“He is longing for a connection, which is what she needs as well but doesn’t know it yet,” Stupnitsky said. “She wants to get the car and move on with her life. But he’s forcing her to kind of take things slow and get to know him and be intimate, in a way, with him in a platonic sort of way.”
The experience, Lawrence said, was a blast, helped by her connection with her younger co-star.
“We just laughed all day long,” she said. “Sometimes I would get in bed after work and just like, giggle before going to sleep, just thinking about the day. I was also sad for making it because I was like, ‘God, I’m just I’m not going to have one of these again. This is this is so singular.’”
As a producer on the film, Lawrence has already gotten to watch it with an audience and experience that big, communal laughter that Stupnitsky promised.
“I went to a test screening and sat in back,” she said. “It was pretty extraordinary.”
Every film, she knows, is a gamble but she’s pretty confident about “No Hard Feelings.”
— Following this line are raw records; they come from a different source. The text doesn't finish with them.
(* ===== verification/VmDemo.v ===== *)
(** * Virtual machines at concrete inputs

    A machine that is created, stored, edited and started, and the behaviours of the code that
    surprise. *)
From stdpp Require Import gmap.
From S2P Require Import VmSafety.

Module VmDemo.
#[local] Existing Instance ascii_tables.
Definition parse_uuid (s : string) : option (list Z) := if Nat.eqb (String.length s) 36 then Some (map byteZ (take 16 (bytes s))) else None.
Definition new_sha1 (s : string) : string := "id of " +:+ s.
Definition sha256 (s : string) : list Z := map (fun i => fold_left (fun h a => (h * 31 + byteZ a + i) mod 256) (bytes s) 7) (map Z.of_nat (seq 0 32)).

Definition id : string := "1b4e28ba-2fa1-11d2-883f-0016d3cca427".
Definition net : string := "6ba7b810-9dad-11d1-80b4-00c04fd430c8".
Definition data : string := "6ba7b811-9dad-11d1-80b4-00c04fd430c8".
Definition blank_disk (role : string) (slot : Z) (volume addr : string) : Disk := mkDisk volume role slot "qcow2" false 0 addr "" "" "".
Definition nic (addr : string) : NIC := mkNIC "" net "" "" addr.
Definition cloud : NoCloud := mkNoCloud true "" "" ["ssh-ed25519 AAAA me"%string] "secret" "" "" false.
Definition with_devices (disks : list Disk) (nics : list NIC) : Spec :=
  mkSpec "" "web" 2 (2 ^ 31) "" "" [] disks nics "" "" cloud false (mkConsole true true) true false [] [].
Definition request : create_request :=
  mkCreate (Some (with_devices [blank_disk DiskRoleBoot 0 "" ""; blank_disk DiskRoleData 1 data "0x09"] [nic ""; nic "0x10"]))
    "" 0 0 "" false true true "" "" blank_nocloud "" "".
Definition own : volume := mkVolume "6ba7b812-9dad-11d1-80b4-00c04fd430c8" "/var/lib/ndl/storage/local/web.qcow2" "qcow2".
Definition there : found := mkFound (fun _ => Err "no device"%string) (Ok own)
  (fun id format => Ok (mkVolume id "/var/lib/ndl/storage/local/data.qcow2" format)) (fun _ => Ok ("lan", "br-lan")%string) "" "" "kvm".

#[local] Notation created := (create_spec parse_uuid new_sha1 sha256 id (specFromCreate request)).
#[local] Notation made := (createVM parse_uuid new_sha1 sha256 there id (specFromCreate request)).
Definition manual : vm_patch := mkPatch "" 0 0 "" (Some false) None None.
#[local] Notation edited s := (patchVM parse_uuid new_sha1 sha256 (fun _ => None) id (stored s) true manual).
#[local] Notation line l := (CompileLaunch parse_uuid "" l).
#[local] Notation started s := ('(r, _) ← resolveVM sha256 there id s; Compile parse_uuid new_sha1 sha256 id r s).
(** How many arguments a command line has, and how many of them are devices with an address. *)
Definition sizes (argv : list string) : nat * nat :=
  match read_args (tail argv) with Some args => (length args, length (values "-device" "addr" args)) | None => (0, 0)%nat end.

Lemma request_normal : normal (specFromCreate request).
Proof. by vm_compute. Qed.
Lemma request_keys : NoDup (map (fun d => (dRole d, dSlot d)) (filter on_pci (Disks (specFromCreate request)))).
Proof. apply (bool_decide_unpack _). by vm_compute. Qed.
Lemma id_free : free comma id.
Proof. by apply literal_free. Qed.
Lemma demo_runs :
  match created with
  | Ok (s, _) => match edited s with Ok (t, false) => Autostart s && negb (Autostart t) | _ => false end &&
                 match l ← started s; line l with Ok argv => bool_decide (sizes argv = (36, 8)%nat) | Err _ => false end
  | Err _ => false
  end && match '(_, l) ← made; line l with Ok argv => bool_decide (sizes argv = (36, 8)%nat) | Err _ => false end = true.
Proof. vm_compute. reflexivity. Qed.

Lemma addresses_are_kept_witness : exists s1 pci, created = Ok (s1, pci) /\ create_spec parse_uuid new_sha1 sha256 id (reread (stored (own_boot (Some own) s1))) = Ok (stored (own_boot (Some own) s1), pci).
Proof.
  pose proof demo_runs as H. destruct created as [[s1 pci]|e] eqn:E; [|discriminate H]. exists s1, pci. split; [reflexivity|].
  refine (addresses_are_kept parse_uuid new_sha1 sha256 id (specFromCreate request) s1 pci (Some own) request_normal E _). intros v [= <-]. reflexivity.
Defined.


Lemma no_option_slips_in_witness : exists r s1 l argv rest args, Compile parse_uuid new_sha1 sha256 id r s1 = Ok l /\ line l = Ok argv /\
  argv = BinQEMU :: rest /\ read_args rest = Some args /\ forallb options_known args = true /\ length args = 36%nat.
Proof.
  pose proof demo_runs as H. destruct created as [[s1 pci]|e] eqn:E; [|discriminate H]. apply andb_prop in H as [H _]. apply andb_prop in H as [_ H].
  destruct (started s1) as [l|e] eqn:Es; [|discriminate H]. cbn [mbind result_mbind] in H. destruct (line l) as [argv|e] eqn:El; [|discriminate H]. apply bool_decide_eq_true in H.
  assert (Hc := Es). cbn [mbind result_mbind] in Hc. destruct (resolveVM sha256 there id s1) as [[r vol]|e] eqn:Er; [|discriminate Hc]. cbn [mbind result_mbind] in Hc.
  destruct (no_option_slips_in parse_uuid new_sha1 sha256 id r s1 "" l argv id_free Hc El) as (rest & args & -> & Hr & Hk & _).
  exists r, s1, l, (BinQEMU :: rest), rest, args. split_and!; [exact Hc|exact El|reflexivity|exact Hr|exact Hk|]. unfold sizes in H. cbn [tail] in H. rewrite Hr in H. injection H as H _. exact H.
Defined.

Lemma devices_apart_witness : exists s1 l argv rest args, made = Ok (s1, l) /\ line l = Ok argv /\
  argv = BinQEMU :: rest /\ read_args rest = Some args /\ NoDup (map pci_slot (values "-device" "addr" args)) /\ length (values "-device" "addr" args) = 8%nat.
Proof.
  pose proof demo_runs as H. apply andb_prop in H as [_ H]. destruct made as [[s1 l]|e] eqn:Em; [|discriminate H]. cbn [mbind result_mbind] in H.
  destruct (line l) as [argv|e] eqn:El; [|discriminate H]. apply bool_decide_eq_true in H.
  destruct (devices_apart parse_uuid new_sha1 sha256 there id request s1 l "" argv request_normal request_keys id_free Em El) as (rest & args & -> & Hr & Hd & _).
  exists s1, l, (BinQEMU :: rest), rest, args. split_and!; [reflexivity|exact El|reflexivity|exact Hr|exact Hd|]. unfold sizes in H. cbn [tail] in H. rewrite Hr in H. injection H as _ H. exact H.
Defined.

(** ** Surprises

    QEMU's report never matches a launch: the reported slots are printed without the leading
    zero the fixed devices are written with. *)
Lemma reported_never_match id r spec l live : Compile parse_uuid new_sha1 sha256 id r spec = Ok l -> Forall (fun slot => 0 <= slot <= 31) live ->
  pciMatchesLaunch live (lPCI l) = false.
Proof.
  intros Hc Hl. apply Compile_spec in Hc as (s1 & m & disks & iso & seed & Hc). destruct (al_pci _ _ _ (co_alloc _ _ _ _ _ _ _ _ _ _ _ _ Hc)) as (Hv & _ & _).
  apply not_true_iff_false. unfold pciMatchesLaunch. intros H. rewrite forallb_forall in H. specialize (H ("vga"%string, PCIVGA)).
  assert (Hin : PCIVGA ∈ map slot_addr live) by (apply (bool_decide_unpack _), Is_true_true, H, list_elem_of_In, elem_of_map_to_list, Hv).
  apply list_elem_of_In, in_map_iff in Hin as (z & E & Hin). apply list_elem_of_In in Hin. rewrite Forall_forall in Hl. specialize (Hl z Hin).
  assert (Hz : In z (map Z.of_nat (seq 0 32))) by (apply in_map_iff; exists (Z.to_nat z); split; [lia|apply in_seq; lia]).
  cbn [map seq] in Hz. repeat (destruct Hz as [<-|Hz]; [by vm_compute in E|]). done.
Qed.

Definition addresses (s : Spec) : result string (list string) :=
  '(s, _) ← AllocatePCI s; Ok (map dPCIAddr (Disks s) ++ map nPCIAddr (NICs s)).
Definition bare (disks : list Disk) (nics : list NIC) : Spec := set_nocloud (with_devices disks nics) blank_nocloud.
Definition boot : Disk := blank_disk DiskRoleBoot 0 "" "".

(** Two data disks of one slot number may ask for one address: the second is the first's owner. *)
Example one_address_twice : addresses (bare [boot; blank_disk DiskRoleData 1 data "0x09"; blank_disk DiskRoleData 1 net "0x09"] [nic ""])
  = Ok ["0x5"; "0x09"; "0x09"; "0x6"]%string.
Proof. vm_compute. reflexivity. Qed.
(** A disk without an address takes the one a later card asks for. *)
Example first_come : addresses (bare [boot] [nic "0x05"]) = Err "pci address 0x05 is already used by disk:boot:0"%string.
Proof. vm_compute. reflexivity. Qed.
(** The search tries a slot behind the last one while others are free. *)
Example slot_behind_the_last : nextFree (<[31 := "nic:0"%string]> ∅) 32 = ("0x20"%string, 33).
Proof. vm_compute. reflexivity. Qed.

(** A passed-through device takes a slot a card has, and the seventh one a slot the bus lacks. *)
Definition gpu (n : Z) : string := "0000:0" +:+ Itoa n +:+ ":00.0".
Definition passed (n : nat) (nics : list NIC) : result string (list string) :=
  let s := set_nocloud (with_devices [boot] nics) blank_nocloud in
  let s := mkSpec (SchemaVersion s) (Name s) (CPUs s) (MemoryBytes s) (Machine s) (SFirmware s) (BootOrder s) (Disks s) (NICs s) "" "" (SNoCloud s) false
             (SConsole s) (Balloon s) (SecureBoot s) [] (map (fun i => gpu (Z.of_nat i)) (seq 1 n)) in
  l ← createVM parse_uuid new_sha1 sha256 there id (Normalize s); argv ← CompileLaunch parse_uuid "" (snd l);
  Ok (match read_args (tail argv) with Some args => drop 4 (values "-device" "addr" args) | None => [] end).
Example gpu_on_a_card : passed 1 [nic "0x1a"] = Ok ["0x1a"; "0x1a"]%string.
Proof. vm_compute. reflexivity. Qed.
Example seventh_gpu : passed 7 [nic ""] = Ok ["0x1a"; "0x1b"; "0x1c"; "0x1d"; "0x1e"; "0x1f"; "0x20"; "0x6"]%string.
Proof. vm_compute. reflexivity. Qed.

(** A vendor is checked without the space around it and written with it. *)
Example usb_space : usbHostDevice (mkLUSB "1-2" " 1d6b" "0002" "") = Ok "usb-host,id=usb_1_2,vendorid=0x 1d6b,productid=0x0002"%string.
Proof. vm_compute. reflexivity. Qed.

(** An edit of the boot order, the console, the balloon or a card's hardware address is of no
    class: nothing waits for a restart. *)
Definition reordered (s : Spec) : Spec :=
  mkSpec (SchemaVersion s) (Name s) (CPUs s) (MemoryBytes s) (Machine s) (SFirmware s) ["cdrom"%string] (Disks s)
    (map (fun n => mkNIC (nID n) (nNetworkID n) "02:00:00:00:00:01" (nModel n) (nPCIAddr n)) (NICs s)) (ISOLibraryID s) (CloudImageID s) (SNoCloud s)
    (Autostart s) (mkConsole false true) (negb (Balloon s)) (SecureBoot s) (USBs s) (PCIHosts s).
Example unseen_edit : let s := bare [boot] [nic "0x10"] in ClassifyEdit s (reordered s) = [].
Proof. vm_compute. reflexivity. Qed.

(** An installation medium's name with a semicolon is frozen into a machine that cannot start. *)
Definition from_medium (path : string) : result string bool :=
  let s := bare [boot] [nic ""] in
  let s := Normalize (mkSpec (SchemaVersion s) (Name s) (CPUs s) (MemoryBytes s) (Machine s) (SFirmware s) (BootOrder s) (Disks s) (NICs s) data "" (SNoCloud s)
             false (SConsole s) (Balloon s) false [] []) in
  let f := mkFound (find_device there) (boot_volume there) (get_volume there) (find_network there) path "" "kvm" in
  l ← createVM parse_uuid new_sha1 sha256 f id s; Ok (match CompileLaunch parse_uuid "" (snd l) with Ok _ => true | Err _ => false end).
Example good_medium : from_medium "/var/lib/ndl/storage/library/debian.iso" = Ok true.
Proof. vm_compute. reflexivity. Qed.
Example bad_medium : from_medium "/var/lib/ndl/storage/library/a;b.iso" = Ok false.
Proof. vm_compute. reflexivity. Qed.
End VmDemo.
“You really never know. You might think audiences want this and they don’t. And I’ve certainly had my experiences with that,” she said. “It’s a mix of instinct and looking at the information that you have. I knew what we had was the funniest movie that anybody would have ever seen — I have no doubts about that—and I knew that Gene was the one that could do it.”
It’s also Lawrence’s first major theatrical release in a few years, since the 2019 X-Men movie “Dark Phoenix.” Her recent films have been primarily streaming releases with Netflix’s “Don’t Look Up” and Apple’s “Causeway,” which she also produced.
“I think audiences are really going to remember why they love her,”Stupnitsky said.
Lawrence laughed: “I look much better 12 feet high.”